Darkenor
Darkenor

Reputation: 4449

How can I avoid "for" loops with an "if" condition inside them with C++?

With almost all code I write, I am often dealing with set reduction problems on collections that ultimately end up with naive "if" conditions inside of them. Here's a simple example:

for(int i=0; i<myCollection.size(); i++)
{
     if (myCollection[i] == SOMETHING)
     {
           DoStuff();
     }
}

With functional languages, I can solve the problem by reducing the collection to another collection (easily) and then perform all operations on my reduced set. In pseudocode:

newCollection <- myCollection where <x=true
map DoStuff newCollection

And in other C variants, like C#, I could reduce with a where clause like

foreach (var x in myCollection.Where(c=> c == SOMETHING)) 
{
   DoStuff();
}

Or better (at least to my eyes)

myCollection.Where(c=>c == Something).ToList().ForEach(d=> DoStuff(d));

Admittedly, I am doing a lot of paradigm mixing and subjective/opinion based style, but I can't help but feel that I am missing something really fundamental that could allow me to use this preferred technique with C++. Could someone enlighten me?

Upvotes: 117

Views: 26574

Answers (13)

mathreadler
mathreadler

Reputation: 501

If DoStuff() would be dependent on i somehow in the future then I'd propose this guaranteed branch-free bit-masking variant.

unsigned int times = 0;
const int kSize = sizeof(unsigned int)*8;
for(int i = 0; i < myCollection.size()/kSize; i++){
  unsigned int mask = 0;
  for (int j = 0; j<kSize; j++){
    mask |= (myCollection[i*kSize+j]==SOMETHING) << j;
  }
  times+=popcount(mask);
}

for(int i=0;i<times;i++)
   DoStuff();

Where popcount is any function doing a population count ( count number of bits = 1 ). There will be some freedom to put more advanced constraints with i and their neighbors. If that is not needed we can strip the inner loop and remake the outer loop

for(int i = 0; i < myCollection.size(); i++)
  times += (myCollection[i]==SOMETHING);

followed by a

for(int i=0;i<times;i++)
   DoStuff();

Sorry for necroing this thread, but I realized just now that my method does not explain how to store information about which "i" to use and which to skip. This can be solved with an array of pointers to objects with operator() and a "dummy object" which overloads operator() to do nothing. We insert the pointer to the dummy object in all the places where the logical condition evaluates to 0 and the pointer to the actual object wherever it evaluates to 1. If we are not dependent on some silly MISRA compliancy this can be achieved easily and neatly with arithmetics as a binary linear combination on pointers.
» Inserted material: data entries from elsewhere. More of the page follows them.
(* ===== verification/Prelude.v ===== *)
(** * A verified model of the eBPF UPF prototype

    The program is a 5G user plane function split between a Python control
    plane (loader/agent.py, talking to the kernel through
    loader/bpf_syscall.py), eBPF programmes that share its maps
    (bpf/upf_maps.h, upf_xdp.c, upf_tc.c, upf_tc_egress.c), and Python
    experiment, comparison and plotting scripts (test/, results_native/,
    scripts/).  This development models the control plane, the datapath and the
    scripts, and proves what they promise each other.

    ** Files

    - Prelude.v: bytes, words, exceptions ([res]), shared lemmas and tactics.
    - Prog.v: effectful Python as programs over system calls ([py], [prog]):
      [run] executes against a handler, [exec] interleaves with an environment,
      [wp]/[pwp] is the rely/guarantee logic proved sound for [exec].
    - Sim.v: simulation of a transition system by a program under a rely, what
      an observer sees who looks at several instants ([watched]), and pools of
      programmes whose system calls interleave ([pool_move]).
    - PyStruct.v, PyText.v, PyFloat.v, Json.v: the parts of Python's library the
      sources use: [struct.pack]/[unpack] on format strings; [int], digits,
      words, lines, [inet_aton]; doubles, [float], and the operators that mix
      them with integers; [json.loads].  FloatBounds.v bounds what the doubles
      compute.  Argparse.v: [parse_args] for long options, as of Python 3.10,
      and the ways of writing a setting that it reads.
    - UpfMaps.v: bpf/upf_maps.h: structs with their C layout, counters, maps;
      the reads of maps by a programme ([reads]).
    - Kernel.v: bpf(2): the interface [BpfKernel], its documented laws
      [BpfKernelLaws] as a class, and an executable reference kernel
      ([ref_sys]) that satisfies them.  Every theorem about the control plane
      holds for any lawful kernel; its witness runs on the reference one.
    - BpfSyscall.v: loader/bpf_syscall.py: the ctypes wrappers and
      [PinnedMapCache], with a specification of each on a lawful kernel.
    - Encoders.v: the value encoders of agent.py against the C layouts.
    - Agent.v: the functions of agent.py that write maps, one definition each.
    - Qer.v, QerLive.v: the token bucket of upf_tc.c, both builds, on [__u64]:
      what it admits at most, and what it must admit.
    - Datapath.v: upf_xdp.c and upf_tc.c, whole, on packet bytes.  The
      programmes suffixed [_at] take maps for each of their reads; without the
      suffix all reads are of one state.
    - Metering.v: a CPU running upf_tc.c on a sequence of packets, seen as the
      arrivals of a token bucket.
    - Egress.v: upf_tc_egress.c, and the way of a TEID from [install_dl_ue]
      through the encapsulation to an uplink parser.
    - Bundle.v: [modify_tc_bundle] against the bundle reader of upf_tc.c, alone
      and with other writers of the PDR.
    - Sessions.v: [install_session] and [remove_session] against the lookups of
      the datapath.
    - Bootstrap.v: [bootstrap_initial] and [measure_rule_update].
    - Sender.v: send_gtpu.py, the frames it builds and the counters they move.
    - Bpftool.v: [run] and [map_dump] of agent.py, on a [host] that says what
      each command answers.
    - Metrics.v: the counters from the text bpftool prints to the Prometheus page
      and back (agent.py, native_throughput.py, qer_contention.py).
    - Contention.v: qer_contention.py: its rules, snapshots, figures and cleanup,
      on top of Bootstrap.v, Metrics.v and Metering.v.
    - Netlink.v: gtp5g_genl.py and gtp5g_link_add.py: attributes, messages, the
      socket with its sequence numbers.
    - Gtp5g.v: the command lines of these two scripts.
    - Http.v: [Handler.do_GET] and the percentiles of the two rule-update
      benchmarks.
    - Serve.v: agent.py as a whole: [Handler._send], the server over a sequence
      of requests, and [main] from its parsed arguments on.
    - Rules.v, Fate.v: an abstract specification of the whole: an abstract
      machine on a table of rules, whose state ([agenda]) holds the writes of
      the operation under way and the operations to come, and the fate of an
      uplink and of a downlink packet in a table; agent.py and the three
      programmes refine it.
    - Race.v: packets whose reads happen at different instants of a script.
    - Eupf.v: bench_eupf_ruleupdate.py and pfcp_session_establish.py.
    - Plots.v: make_plots.py and make_plot_contention.py as programmes over
      drawing, file and printing calls.
    - Consistency.v: toggle_bundle.py, the decision events of upf_tc.c, and the
      capture parsers of analyze.py and analyze_latency.py with the report of
      the former; Latency.v: the report of the latter.
    - Throughput.v: native_throughput.py on the text of its commands.
    - CommandLine.v: the argparse parsers of agent.py, qer_contention.py,
      native_throughput.py and send_gtpu.py, and agent.py from its command line
      on.

    ** How state is modelled

    A Python function that performs system calls is a [py] computation on the
    Python state it mutates (the descriptor cache, the socket object); it may
    raise, and the changes made before the raise stay.  The kernel state is
    abstract; [contents] reads a map element.  A statement "at every point of
    every interleaving" quantifies over [exec rely], where [rely] is what
    others may do to the kernel between two system calls of the function.
    The datapath programmes are functions of the packet, of what each of their
    reads of the maps finds and of the state of one CPU ([cpu_state]); [None] is
    a read or write outside the packet.

    A read is a lookup or a load of one field through the pointer a lookup
    returned; the reads of a programme are numbered in the order of the code
    ([reads], UpfMaps.v).  bpf(2) says that an update replaces an element of a
    hash map atomically, and one of an array nonatomically.  So a load from an
    element of a hash map gives the value its lookup found ([deref]), while one
    from an array (FARs, QERs, [upf_config]; [in_place]) gives what the element
    holds at the load itself, which may be what a system call under way is about
    to leave there: aligned fields are copied whole.  In Race.v each read has its
    own instant, [ks i], and the state a request ahead of it at most, [ws i]; in
    Bundle.v bundles are overwritten in place too, as the comment of upf_maps.h
    has it, although their map is a hash map; elsewhere one packet sees one state
    of the maps.

    ** What the theorems show

    - The whole (Rules.v, Fate.v): at every point of every script of agent
      operations the maps hold the table of an agenda the abstract machine
      reaches, and the programmes treat an uplink G-PDU and a downlink packet as
      that table decides.
    - Races (Race.v): a packet that overlaps the script is treated as the tables
      of the instants of its reads make up; which operations it cannot tell
      from atomic ones (installing a session, modifying PDRs), what the others,
      which change a FAR or a QER under it or remove its session, can do to it
      at worst, and a packet redirected by a FAR that drops.
    - Transactional consistency (Bundle.v, Consistency.v): the live tuple of a
      PDR is always a complete old or new one, whatever the interleaving, and so
      is the one a packet reads while one modification overwrites the bundle in
      place; exactly when a modification succeeds; a packet torn by two modifications; any number of
      writers, which show no hybrid but can lose updates; the report of
      analyze.py on any capture of the experiment.
    - Rules (Sessions.v, Bootstrap.v): a session the datapath finds has its PDR
      and its bundle at every point of installation, and of removal if it does
      not share its PDR; after start-up
      a G-PDU of a bootstrapped session is forwarded, and stays so while the
      agent serves requests (Serve.v), from any command line that argparse reads
      (CommandLine.v, which also says exactly which lines those are); the
      rule-update benchmark leaves every map as it was.
    - Policing and accounting (Qer.v, QerLive.v, Datapath.v): the rate a bucket
      admits, per CPU and shared; that a packet within the burst gets through if
      it is retried and a flow within its rate loses nothing; when the 64-bit
      arithmetic is exact; that usage counters count what was admitted; that the
      XDP counters account for every packet.
    - The experiments measure what they say: the report of qer_contention.py is
      the behaviour of the buckets and obeys the bound of one bucket per CPU
      (Contention.v); the cross-check of native_throughput.py compares the NIC
      with the packets the XDP programme received, and its utilisation is that
      of the CPUs that took the interrupts (Throughput.v); the percentiles of
      analyze_latency.py lie between the order statistics they interpolate
      (Latency.v); send_gtpu.py moves the counters it means to (Sender.v); the
      eUPF benchmark times its requests, and ends at one that is refused
      (Eupf.v); the curves of make_plots.py are the empirical distributions of
      its data (Plots.v).
    - Packets (Datapath.v, Egress.v): no access outside the packet; a downlink
      packet becomes a well-formed G-PDU with the TEID that was installed.
    - Text and messages (Json.v, Metrics.v, Netlink.v, Http.v, Serve.v,
      Consistency.v): round trips of the Prometheus page, of JSON text, of
      netlink attributes and of event captures; termination and error behaviour of the parsers, of the HTTP
      handler and server, and of the netlink scripts, which can report a rule as
      added that the kernel refused (Gtp5g.v).

    ** Bounds and fuel

    Recursion is structural except: [scan_attrs] (Netlink.v), whose fuel
    [scan_fuel] is shown to be enough for any input; [toggle_loop]
    (Consistency.v), whose clock is any sequence of doubles and which is shown to
    end within the number of rounds the clock allows; the JSON scanner, whose fuel [json_fuel] is shown to be enough
    for any text; the printers [dec_digits] and [hex_digits] (PyText.v), whose
    fuel is the binary length of the number.  The percentile ranks of Http.v are
    computed in double precision and checked for every batch size up to 4096,
    the capacity of the PDR table.

    ** What is not modelled

    Helpers of the kernel that change a packet or leave a programme
    ([bpf_skb_adjust_room], [bpf_redirect]), the commands the scripts run and
    what /proc holds, the netlink, HTTP and UDP peers, scapy's encoding,
    [json.dumps], numpy, pandas and matplotlib are parameters or handlers; what
    is assumed of them is a hypothesis of the theorem that needs it.  The
    binding of the HTTP server's socket, the help and error texts of argparse,
    sleeps, the print calls and default styles that carry no result, and where
    printed floats are rounded are left out.  The kernel may free and reuse an
    element of a hash map that a programme still points to; like bpf(2), the
    model leaves that out.  Text is ASCII.  The C traffic generators and the
    shell scripts are tools around the program and are not modelled. *)

From stdpp Require Export base option list gmap strings.
From Stdlib Require Export ZArith Lia.
From Stdlib Require Import Strings.Byte.
From coqutil Require Export Byte.
From coqutil Require Export Word.LittleEndianList.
Another solution without dummy objects or null pointers (also avoiding possibly silly MISRA trouble) is to simply use the logical condition as a count-up variable to an index pointing into an array and just put the pointers there. This way the ones which fail the logical test will be overwritten by the ones which succeed but not the other way around.

Upvotes: 7

einpoklum
einpoklum

Reputation: 131435

One can describe your code pattern as applying some function to a subset of a range, or in other words: applying it to the result of applying a filter to the whole range.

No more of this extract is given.